Anche se con qualche ripiegamento rispetto ai massimi recenti, le aspettative delle aziende sull'andamento della domanda rimangono positive. Ancora in miglioramento le aspettative occupazionali per il prossimo trimestre.

«Mai come in questo caso - commenta il presidente di Confindustria Lombardia Francesco Buzzella - vorrei che venissero riconosciuti i meriti dell'impresa che ha tenuto in piedi l'economia italiana riuscendo oltretutto a trainare l'industria europea. Anche il mercato del lavoro gode di ottima salute nonostante le aziende stiano attraversando una fase di difficoltà nel reperire risorse professionali specializzate. Il gap rischia di diventare un freno alla competitività delle imprese come lo stanno rappresentando i rincari energetici e la riduzione delle scorte di magazzino. I segnali che ci arrivano dai territori, già a fine dicembre ma più diffusi nel 2022, sono di rallentamenti indotti alla produzione per la necessità di diminuire l'impatto dei costi energetici sui bilanci. Oltre ad auspicare una risoluzione strutturale della questione energetica – attraverso un aumento della disponibilità di energia (gas e fonti rinnovabili) - le imprese chiedono che venga messo un freno all'inflazione perché nuovi shock potrebbero vanificare le performance e il clima di fiducia che si è ricreato nel corso del 2021».
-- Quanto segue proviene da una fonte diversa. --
(** * nextnanopy templates/shortcuts.py: a shallow embedding and its properties

    The development follows [templates/shortcuts.py]: file-name handling
    ([separateFileExtension]), engine detection ([detect_software_new]),
    the sweep folder namers and the output-file resolver
    ([getDataFile_in_folder]).

    Conventions of the embedding:
    - a Python [str] is a [string] whose characters are code points below
      256;
    - a raised exception is a value [exn] (class and message); a call that
      can raise returns a [result];
    - code that prints or reads the terminal runs in the monad [io], whose
      state holds the lines still to be typed on standard input and the
      text written so far on standard output;
    - [os.path] is [posixpath];
    - messages of exceptions that the interpreter raises itself are those
      of CPython 3.11; the statements below use their classes only. *)

From Stdlib Require Import ZArith Ascii String DecimalString.
From stdpp Require Import gmap strings list.

Local Open Scope Z_scope.

(** ** Exceptions and results *)

Inductive exn_class :=
  | FileNotFoundError | RuntimeError | TypeError | ValueError | IndexError
  | UnboundLocalError | NotImplementedError | EOFError | KeyError
  | NextnanoInputFileError
  | OtherError (name : string).

Record exn := Raise { cls : exn_class; msg : string }.

Inductive result (A : Type) :=
  | OK (a : A)
  | Err (e : exn).
Arguments OK {A} a.
Arguments Err {A} e.

#[global] Instance exn_class_eq_dec : EqDecision exn_class.
Proof. solve_decision. Defined.
(** * WattCompare front end (frontend/script.js): a shallow embedding

    The script is a set of DOM event handlers around a little shared state:
    the two comparison slots [selectedForCompare], the cached [appliances]
    list and the text of a few elements.  Handlers are embedded in a small
    monad over that state which records every externally visible effect
    (requests, alerts, downloads) in a trace and can abort with a JavaScript
    exception, also where a value is converted to text.  The answers of the
    backend are an input of each handler run.  The replacement table of
    [escapeHtml] in line 163 is not a well-formed expression: markup keeps
    the text that goes through it apart, and nothing stated here rests on
    what the replacement yields. *)

From Stdlib Require Import ZArith List String Ascii Bool Lia DecimalString.
Import ListNotations.
Open Scope string_scope.
Set Warnings "-register-all".

(* ------------------------------------------------------------------ *)
(** ** JavaScript values *)

(** Primitive values.  A number is given by the decimal value JavaScript
    prints for it (the shortest decimal that reads back as the same double):
    [PNum n] is the integer [n], [PDec m d] is [m / 10^d], and
    [PInfinity] is what [JSON.parse] makes of a literal beyond the range.  The
    number [-0] is [PNum 0]: it equals [0], is falsy and prints as [0].
    [JSON.parse] never yields NaN, so [===] is reflexive on these values. *)
Inductive prim : Type :=
| PUndefined
| PNull
| PBool (b : bool)
| PNum (n : Z)
| PDec (m : Z) (d : nat)
| PInfinity (negative : bool)
| PStr (s : string).

(** The exceptions of the script, and a result that may be one. *)
Inductive exn : Type := TypeError | SyntaxError | NetworkError.

Inductive result (A : Type) : Type :=
| Done (a : A)
| Throw (e : exn).
Arguments Done {A} a.
Arguments Throw {A} e.

(** Values read out of a JSON body. *)
Inductive jsval : Type :=
| VPrim (p : prim)
| VArr (elems : list jsval)
| VObj (props : list (string * jsval)).

Definition undefined : jsval := VPrim PUndefined.

(** Equality of the numbers [m1 / 10^d1] and [m2 / 10^d2]. *)
Definition dec_eqb (m1 : Z) (d1 : nat) (m2 : Z) (d2 : nat) : bool :=
  Z.eqb (m1 * 10 ^ Z.of_nat d2) (m2 * 10 ^ Z.of_nat d1).

(** [a === b] on primitives. *)
Definition strict_eq (a b : prim) : bool :=
  match a, b with
  | PUndefined, PUndefined => true
  | PNull, PNull => true
  | PBool x, PBool y => Bool.eqb x y
  | PNum x, PNum y => Z.eqb x y
  | PNum x, PDec m d => dec_eqb x 0 m d
  | PDec m d, PNum y => dec_eqb m d y 0
  | PDec m1 d1, PDec m2 d2 => dec_eqb m1 d1 m2 d2
  | PInfinity x, PInfinity y => Bool.eqb x y
  | PStr x, PStr y => String.eqb x y
  | _, _ => false
  end.

(** ToBoolean: the falsy values are [undefined], [null], [false], [0]
    and the empty string. *)
Definition truthy_prim (p : prim) : bool :=
  match p with
  | PUndefined | PNull => false
  | PBool b => b
  | PNum n => negb (Z.eqb n 0)
  | PDec m _ => negb (Z.eqb m 0)
  | PInfinity _ => true
  | PStr s => negb (String.eqb s "")
  end.

Definition truthy (v : jsval) : bool :=
  match v with
  | VPrim p => truthy_prim p
  | _ => true
  end.

(** The test of [??]. *)
Definition nullish (v : jsval) : bool :=
  match v with
  | VPrim PUndefined | VPrim PNull => true
  | _ => false
  end.

(** [a || b] and [a ?? b]. *)
Definition js_or (a b : jsval) : jsval := if truthy a then a else b.
Definition js_coalesce (a b : jsval) : jsval := if nullish a then b else a.

(** [a || b] on strings: only the empty string is falsy. *)
Definition or_str (a b : string) : string :=
  if String.eqb a "" then b else a.

(** The decimal digits of a natural number, and a run of [n] zeros. *)
Definition digits (n : N) : string := NilZero.string_of_uint (N.to_uint n).
(** X3: when the build script of an iCEcube2 or Radiant run exits with a
    non-zero status, [run] raises the error of that command; the
    'bit-all' stage is closed all the same, and neither [iceunpack] nor
    [icetime] is spawned.  When the script succeeds and [iceunpack]
    fails, [run] raises the error of [iceunpack] and [icetime] is not
    spawned. *)
Theorem run_stops_at_first_failure D g c self w :
  runnable c self ->
  let env := overlay_of c self (environ w) in
  let script := build_script g c in
  let o1 := spawn_process D script (flow_args c self) env (fs w) in
  let o2 := spawn_process D "iceunpack" "my.bin my.asc" (environ w) (snd o1) in
  (fst o1 = false ->
   adapter_run D g c self w =
   (inl (CalledProcessError script),
    after_flow w env (snd o1)
      [StageOpen "bit-all"; Spawn script (flow_args c self) (Some env);
       StageClose "bit-all"])) /\
  (fst o1 = true -> fst o2 = false ->
   adapter_run D g c self w =
   (inl (CalledProcessError "iceunpack"),
    after_flow w env (snd o2)
      [StageOpen "bit-all"; Spawn script (flow_args c self) (Some env);
       Spawn "iceunpack" "my.bin my.asc" None; StageClose "bit-all"])).
Proof.
  intros Hr. cbv zeta.
  destruct (adapter_run_is_flow D g c self w Hr) as (k3 & v3 & k4 & -> & ->).
  rewrite flow_cases. cbv zeta. split.
  - intros ->. reflexivity.
  - intros -> ->. reflexivity.
Qed.

(** Collaborators whose build script fails. *)
Lemma run_stops_at_first_failure_witness :
  let D := mkDeps Z unit
             (fun prog _ _ f => (String.eqb prog "iceunpack", f))
             (icetime_parse D0) (icebox_stat D0)
             (realpath D0) (json_load D0) (auto_out_dir D0)
             (new_imported D0) (imported_run D0) (imported_max_freq D0)
             (imported_resources D0) (imported_check_env D0)
             (write_metadata D0) in
  fst (adapter_run D g0 (CIcecube2 Icecube2LSE) a_hx8k w0)
    = inl (CalledProcessError "/repo/icecubed.sh") /\
  trace (snd (adapter_run D g0 (CIcecube2 Icecube2LSE) a_hx8k w0)) !! 2%nat
    = Some (StageClose "bit-all") /\
  length (trace (snd (adapter_run D g0 (CIcecube2 Icecube2LSE) a_hx8k w0)))
    = 3%nat.
Proof.
  cbv zeta.
  match goal with |- context [adapter_run ?D _ _ _ _] => set (D1 := D) end.
  destruct (run_stops_at_first_failure D1 g0 (CIcecube2 Icecube2LSE)
              a_hx8k w0 I) as [H _].
  cbv zeta in H. rewrite H by reflexivity.
  repeat split.
Defined.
«La domanda - commenta il Presidente di Unioncamere Lombardia Gian Domenico Auricchio - rimane vivace con aspettative ancora positive, anche se caratterizzate da un ottimismo più contenuto. Rimane alta l'attenzione per l'incremento dei prezzi delle materie prime e dell'energia, generando preoccupazione negli imprenditori anche per l'incertezza sui tempi di normalizzazione delle dinamiche di costi e prezzi».

«Oggi - dichiara l'Assessore allo Sviluppo Economico della Regione Lombardia Guido Guidesi - la nuova pandemia, quella energetica, rischia di frenare completamente una ripresa che sembrava essere senza precedenti. Paradossale non riuscire a produrre nonostante i tanti ordinativi. Spero che tutti i ritardi di intervento, rispetto alla calmierazione dei costi dell'energia, vengano affrontati emergenzialmente perché di emergenza stiamo parlando».

Un segnale incoraggiante arriva dal lato degli investimenti. Dopo la battuta d’arresto del 2020 la quota di aziende che investe (62%) torna a ridosso dei livelli pre-pandemici e guardando a quanti hanno agito si nota una più alta propensione verso l’incremento. Il rimbalzo è quasi naturale tenendo conto del calo 2020, e tuttavia non era scontato vedere quasi otto aziende su dieci (tra quanti hanno investito) mettere sul piatto risorse aggiuntive rispetto all’anno precedente, pur in una fase in cui le incertezze sul futuro restano ancora in gran parte sul tavolo.

Ottimismo confermato per l’anno in corso: a pensare di investire è il 63% del campione, il massimo di sempre, livello toccato in precedenza solo nel 2018.